The method itself combines features of two well-known estimation tools: 1) kriging (a spatial interpolator) and 2) Kalman filtering (a computationally efficient recursive estimator). The stochastic models used in each of these methods are combined into a state equation representation we call the "kriging update model" that permits a recursive solution, akin to Kalman filtering, for estimating a function. The state equation representation preserves the principle assumption of kriging, that the mean is deterministic but unknown. We derive the estimate using best linear unbiased estimation, and state the result in a concise algorithm for general use in arbitrary spatial dimensions.

The method is best described with reference to the figure above. The far left Column (a) represents some function of both time and space z(x,t). The plot shows the function at each of ten time frames; that is z(x,t1) through z(x,t10).

The second Column (b) shows observations of the function at each of the ten time frames. Random noise has been added to the samples to simulate an imperfect observation process. Our goal is to estimate the sequence of functions in Column a given the observations in Column b. This goal poses two challenges: to reject observation noise and to interpolate between observation locations.

One possible solution is to individually apply a spatial interpolator such as kriging to the observations made at each time. Kriging models a function as z(x) = u(x) + m(x), where u(x) is a zero-mean random component and m(x) is an unknown, deterministic mean function. The function estimate is determined using best linear unbiased estimation (BLUE). Column c above shows the results of applying kriging to the data in Column b.

This approach does not prove satisfactory. One of the principle drawbacks is that it does not take advantage of the slow temporal variation of the function. At the second time frame, we also have data from the first time frame; at the third time frame, we also have data from the first two time frames and so on. The method should use this past data and the temporal smoothness to produce a better estimate. While there exist extensions of kriging that do this (space-time kriging and cokriging), they run into a new challenge. As the number of time frames grows, the number of past observations becomes too large to handle practically.

To overcome this growing data problem we have proposed a new update model for the data in which z(x,tn) = z(x,tn-1) + u(x,tn) + m(x,tn). The update components u(x,tn) and m(x,tn) are a zero-mean, stochastic portion and an unknown, deterministic mean, respectively, as in kriging. Hence, we call this model the kriging update model.

Based on this data model we have derived a method for computing the best linear unbiased estimate of the function. The method is recursive so that the current estimate is simply an update of the previous estimate. Computing the estimate at each time frame involves no more computation than individually kriging the functions. However, the estimates include information from all past time frames in addition to the present one. The resulting improvement is shown in Column d above, showing the results of our algorithm applied to the data in Column b.
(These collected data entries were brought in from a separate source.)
(** The unresolved alerts of the store for a pair of type and component. *)
Definition unresolvedOf (am : t) (alertType component : string) : list Alert :=
  filter (λ a, alert_type a = alertType ∧ alert_component a = component
               ∧ alert_resolved a = false) (alerts am).*2.

(** The bus as [initialize] leaves it when nothing else listens to the alert
    channel. *)
Definition initialised (bus : EventBus.t Payload t) : Prop :=
  EventBus.listeners_of bus EventBus.CHANNELS.ALERT = [handleIncomingAlert].

(** The manager as the system starts it: a fresh manager with a database,
    its handler subscribed to a fresh bus. *)
Definition started : EventBus.t Payload t * t :=
  initialize EventBus.new new (Some []) "sub-1" 0.

(** A slow-query alert as the Monitor agent raises it. *)
Definition slowQuery : AlertData :=
  {| data_component := Some "database";
     data_message := Some "Database query slow: 600ms (threshold: 100ms)";
     data_severity := None;
     data_threshold := Some 100%Q;
     data_value := Some 600%Q;
     data_metadata := [] |}.

(** The manager after the first and after the second slow-query alert. *)
Definition createdOnce : EventBus.t Payload t * t :=
  (create started.1 started.2 alertTypes.DB_SLOW slowQuery "a-1" "e-1" 10).1.

Definition createdTwice : EventBus.t Payload t * t :=
  (create createdOnce.1 createdOnce.2 alertTypes.DB_SLOW slowQuery "a-2" "e-2" 20).1.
This example is a simple one-dimensional one. The algorithm actually works in spaces of any dimension. Details of the method, the model and a statement of the algorithm may be found in the publications listed below. The paper also discusses an application in medical imaging.
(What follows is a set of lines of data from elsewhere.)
(** * The define-by-run graph core of [chain/function.py]

    A shallow embedding of [Function], [Split] and [ParameterizedFunction]
    over an explicit object store.  Python objects are identified by their
    address in the store, so that sharing, in-place update and the state left
    behind by a raised exception can all be stated. *)

From Stdlib Require Import ZArith.
From stdpp Require Import base option list strings gmap.

Set Default Proof Using "Type".
Open Scope Z_scope.

(** ** Exceptions and the store monad *)

Inductive PyError : Type :=
| NotImplementedError
| RuntimeError (msg : string)
| ValueError
| AttributeError
| TypeError
| IndexError
| BackendError (code : nat)     (* raised from inside a numeric kernel *)
| DanglingReference.            (* an address outside the store; no Python
                                   program can produce one *)

Inductive result (A : Type) : Type :=
| Ok (a : A)
| Raise (e : PyError).
Arguments Ok {A} a.
Arguments Raise {A} e.

(** A computation reads and writes a store of type [S]; a raised exception
    keeps the writes made before it. *)
Definition ST (S A : Type) : Type := S → S * result A.

Definition ret {S A} (a : A) : ST S A := λ s, (s, Ok a).
Definition raise {S A} (e : PyError) : ST S A := λ s, (s, Raise e).
Definition bind {S A B} (m : ST S A) (k : A → ST S B) : ST S B :=
  λ s, match m s with
       | (s', Ok a) => k a s'
       | (s', Raise e) => (s', Raise e)
       end.
Definition gets {S A} (f : S → A) : ST S A := λ s, (s, Ok (f s)).
Definition modify {S} (f : S → S) : ST S unit := λ s, (f s, Ok tt).
Definition lift {S A} (r : result A) : ST S A := λ s, (s, r).

Declare Scope py_scope.
Delimit Scope py_scope with py.
Notation "x <- m ;; k" := (bind m (λ x, k))
  (at level 100, m at next level, right associativity) : py_scope.
Notation "m ;;; k" := (bind m (λ _, k))
  (at level 100, right associativity) : py_scope.
Open Scope py_scope.

(** [for x in xs: body x] *)
Fixpoint for_each {S A} (body : A → ST S unit) (xs : list A) : ST S unit :=
  match xs with
  | [] => ret tt
  | x :: rest => body x ;;; for_each body rest
  end.

(** [tuple(f x for x in xs)] *)
Fixpoint map_m {S A B} (f : A → ST S B) (xs : list A) : ST S (list B) :=
  match xs with
  | [] => ret []
  | x :: rest => y <- f x ;; ys <- map_m f rest ;; ret (y :: ys)
  end.

(** ** Objects *)

Abbreviation aref := nat.   (* address of a raw array *)
Abbreviation vref := nat.   (* address of a Variable *)
Abbreviation fref := nat.   (* address of a Function object *)

(** The element-wise sum of the numeric backend, [gx += gy] on its arrays.
    Nothing is assumed of it. *)
Class Tensor (T : Type) : Type := tadd : T → T → T.

(** [type(x)] of a raw value. *)
Inductive ArrayType : Type := ndarray | GPUArray | other_type.

Global Instance ArrayType_eq_dec : EqDecision ArrayType.
Proof. solve_decision. Defined.

Record Array (T : Type) : Type := mkArray {
  a_type : ArrayType;
  a_val  : T
}.
Arguments mkArray {T} _ _.
Arguments a_type {T} _.
Arguments a_val {T} _.

(** Modelled from the spec: the DataNode class, [Variable] of the module
    [variable] that function.py imports, is not among the sources.  A node
    holds its raw value, its producer (none for a leaf), its rank, a gradient
    slot, and the branch link.  The branch link is an attribute that
    function.py attaches on first use and tests with [hasattr]: [None] is
    "no such attribute", [Some None] is "attribute set to None",
    [Some (Some s)] is a link to the Split object [s]. *)
Record VariableObj : Type := mkVariable {
  v_data     : aref;
  v_creator  : option fref;
  v_rank     : Z;
  v_grad     : option aref;
  v_splitter : option (option fref)
}.

(** A kernel supplied by the author of a concrete operation: it receives the
    attribute values of the object it runs on and raw values only, and works
    on the store of raw arrays. *)
Definition forward_kernel (T : Type) : Type :=
  gmap string aref → list aref → ST (list (Array T)) (list aref).
Definition backward_kernel (T : Type) : Type :=
  gmap string aref → list aref → list (option aref) →
  ST (list (Array T)) (list (option aref)).

(** The four backend methods a subclass may define; [None] is "inherited
    from Function". *)
Record Methods (T : Type) : Type := mkMethods {
  m_forward_cpu  : option (forward_kernel T);
  m_forward_gpu  : option (forward_kernel T);
  m_backward_cpu : option (backward_kernel T);
  m_backward_gpu : option (backward_kernel T)
}.
Arguments mkMethods {T} _ _ _ _.
Arguments m_forward_cpu {T} _.
Arguments m_forward_gpu {T} _.
Arguments m_backward_cpu {T} _.
Arguments m_backward_gpu {T} _.

Definition no_methods {T} : Methods T := mkMethods None None None None.

(** The class of a function object. *)
Inductive FunctionClass (T : Type) : Type :=
| SplitClass
| PlainClass (m : Methods T)
| ParameterizedClass (m : Methods T) (parameter_names gradient_names : list string).
Arguments SplitClass {T}.
Arguments PlainClass {T} m.
Arguments ParameterizedClass {T} m parameter_names gradient_names.

Definition methods_of {T} (c : FunctionClass T) : Methods T :=
  match c with
  | SplitClass => no_methods
  | PlainClass m => m
  | ParameterizedClass m _ _ => m
  end.

Record FunctionObj (T : Type) : Type := mkFunction {
  f_class   : FunctionClass T;
  f_inputs  : option (list vref);
  f_outputs : option (list vref);
  f_rank    : option Z;
  f_attrs   : gmap string aref
}.
Arguments mkFunction {T} _ _ _ _ _.
Arguments f_class {T} _.
Arguments f_inputs {T} _.
Arguments f_outputs {T} _.
Arguments f_rank {T} _.
Arguments f_attrs {T} _.

(** The store: an object's address is its index; allocation appends. *)
Record Heap (T : Type) : Type := mkHeap {
  arrays    : list (Array T);
  variables : list VariableObj;
  functions : list (FunctionObj T)
}.
Arguments mkHeap {T} _ _ _.
Arguments arrays {T} _.
Arguments variables {T} _.
Arguments functions {T} _.

Abbreviation Py T := (ST (Heap T)).

Section store.
Context {T : Type}.

Definition with_arrays (f : list (Array T) → list (Array T)) (h : Heap T) : Heap T :=
  mkHeap (f (arrays h)) (variables h) (functions h).
Definition with_variables (f : list VariableObj → list VariableObj) (h : Heap T) : Heap T :=
  mkHeap (arrays h) (f (variables h)) (functions h).
Definition with_functions (f : list (FunctionObj T) → list (FunctionObj T)) (h : Heap T) : Heap T :=
  mkHeap (arrays h) (variables h) (f (functions h)).

Definition deref {A} (o : option A) : Py T A :=
  match o with
  | Some a => ret a
  | None => raise DanglingReference
  end.

Definition get_array (a : aref) : Py T (Array T) := λ h, deref (arrays h !! a) h.
Definition get_var (v : vref) : Py T VariableObj := λ h, deref (variables h !! v) h.
Definition get_fun (f : fref) : Py T (FunctionObj T) := λ h, deref (functions h !! f) h.

Definition alloc_array (x : Array T) : Py T aref :=
  λ h, (with_arrays (λ l, l ++ [x]) h, Ok (length (arrays h))).
Definition alloc_var (x : VariableObj) : Py T vref :=
  λ h, (with_variables (λ l, l ++ [x]) h, Ok (length (variables h))).
Definition alloc_fun (x : FunctionObj T) : Py T fref :=
  λ h, (with_functions (λ l, l ++ [x]) h, Ok (length (functions h))).

(** Attribute assignment on an existing object. *)
Definition update_array (a : aref) (g : Array T → Array T) : Py T unit :=
  get_array a ;;; modify (with_arrays (alter g a)).
Definition update_var (v : vref) (g : VariableObj → VariableObj) : Py T unit :=
  get_var v ;;; modify (with_variables (alter g v)).
Definition update_fun (f : fref) (g : FunctionObj T → FunctionObj T) : Py T unit :=
  get_fun f ;;; modify (with_functions (alter g f)).

(** A kernel runs on the raw arrays and leaves the graph alone. *)
Definition run_kernel {A} (k : ST (list (Array T)) A) : Py T A :=
  λ h, let '(arrs, r) := k (arrays h) in (with_arrays (λ _, arrs) h, r).
End store.

Definition set_creator_field (c : option fref) (x : VariableObj) : VariableObj :=
  mkVariable (v_data x) c (v_rank x) (v_grad x) (v_splitter x).
Definition set_rank_field (r : Z) (x : VariableObj) : VariableObj :=
  mkVariable (v_data x) (v_creator x) r (v_grad x) (v_splitter x).
Definition set_splitter_field (s : option (option fref)) (x : VariableObj) : VariableObj :=
  mkVariable (v_data x) (v_creator x) (v_rank x) (v_grad x) s.

Definition set_inputs_field {T} (i : option (list vref)) (f : FunctionObj T) : FunctionObj T :=
  mkFunction (f_class f) i (f_outputs f) (f_rank f) (f_attrs f).
Definition set_outputs_field {T} (o : option (list vref)) (f : FunctionObj T) : FunctionObj T :=
  mkFunction (f_class f) (f_inputs f) o (f_rank f) (f_attrs f).
Definition set_rank_of_function {T} (r : option Z) (f : FunctionObj T) : FunctionObj T :=
  mkFunction (f_class f) (f_inputs f) (f_outputs f) r (f_attrs f).
Definition set_attr {T} (name : string) (a : aref) (f : FunctionObj T) : FunctionObj T :=
  mkFunction (f_class f) (f_inputs f) (f_outputs f) (f_rank f) (<[name := a]> (f_attrs f)).

(** ** Variable (DataNode); [Variable] itself is a reserved word here *)

Module Variable_.
Section ops.
Context {T : Type}.

(** Modelled from the spec: [create(value, rank=0)], a leaf with no
    producer, an empty gradient slot and no branch link. *)
Definition __init__ (value : aref) : Py T vref :=
  alloc_var (mkVariable value None 0 None None).

(** Modelled from the spec: [set_producer(op)] records the producer and
    takes its rank ("topological depth = producer's rank").  Both call
    sites in function.py pass a producer whose rank is already set. *)
Definition set_creator (v : vref) (gen_func : fref) : Py T unit :=
  f <- get_fun gen_func ;;
  match f_rank f with
  | Some r => update_var v (λ x, set_rank_field r (set_creator_field (Some gen_func) x))
  | None => raise TypeError
  end.
End ops.
End Variable_.

(** ** Python values that appear in the code *)

(** [max] over a generator of ranks: a ValueError on the empty sequence. *)
Definition py_max (l : list Z) : result Z :=
  match l with
  | [] => Raise ValueError
  | x :: rest => Ok (foldl Z.max x rest)
  end.

(** A value handed to a property setter. *)
Inductive PyValue : Type :=
| PyNone
| PyTuple (items : list aref)
| PyList (items : list aref).

(** [values != ()] *)
Definition differs_from_empty_tuple (values : PyValue) : bool :=
  match values with
  | PyTuple [] => false
  | _ => true
  end.

(** What [__call__] hands back: the single output, or the list of them. *)
Inductive CallResult : Type :=
| Single (y : vref)
| Multiple (ys : list vref).

(** [if len(self.outputs) == 1: return self.outputs[0]] and
    [return self.outputs] otherwise. *)
Definition pack_outputs (outs : list vref) : CallResult :=
  match outs with
  | [y] => Single y
  | _ => Multiple outs
  end.

Definition result_vars (r : CallResult) : list vref :=
  match r with
  | Single y => [y]
  | Multiple ys => ys
  end.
1. W.S. Kerwin and J.L. Prince, "The Kriging Update Model and Recursive Time-Space Function Estimation," IEEE Transactions on Signal Processing, 47(11):2942-2952, November 1999.
2. W.S. Kerwin and J.L. Prince, "The Kriging Update Model and Recursive Time-Space Function Estimation," JHU Tech Rep ECE 98-11, 28 pages, October, 1998.
3. W.S. Kerwin and J.L. Prince, ``Recursive Filtering and Interpolation Algorithm for Function Sequences of Any Dimension,'' Proc. Image and Multidimensional Digital Signal Processing (IMDSP) Workshop, Alpbach, Austria. July, 1998, pp. 239-242.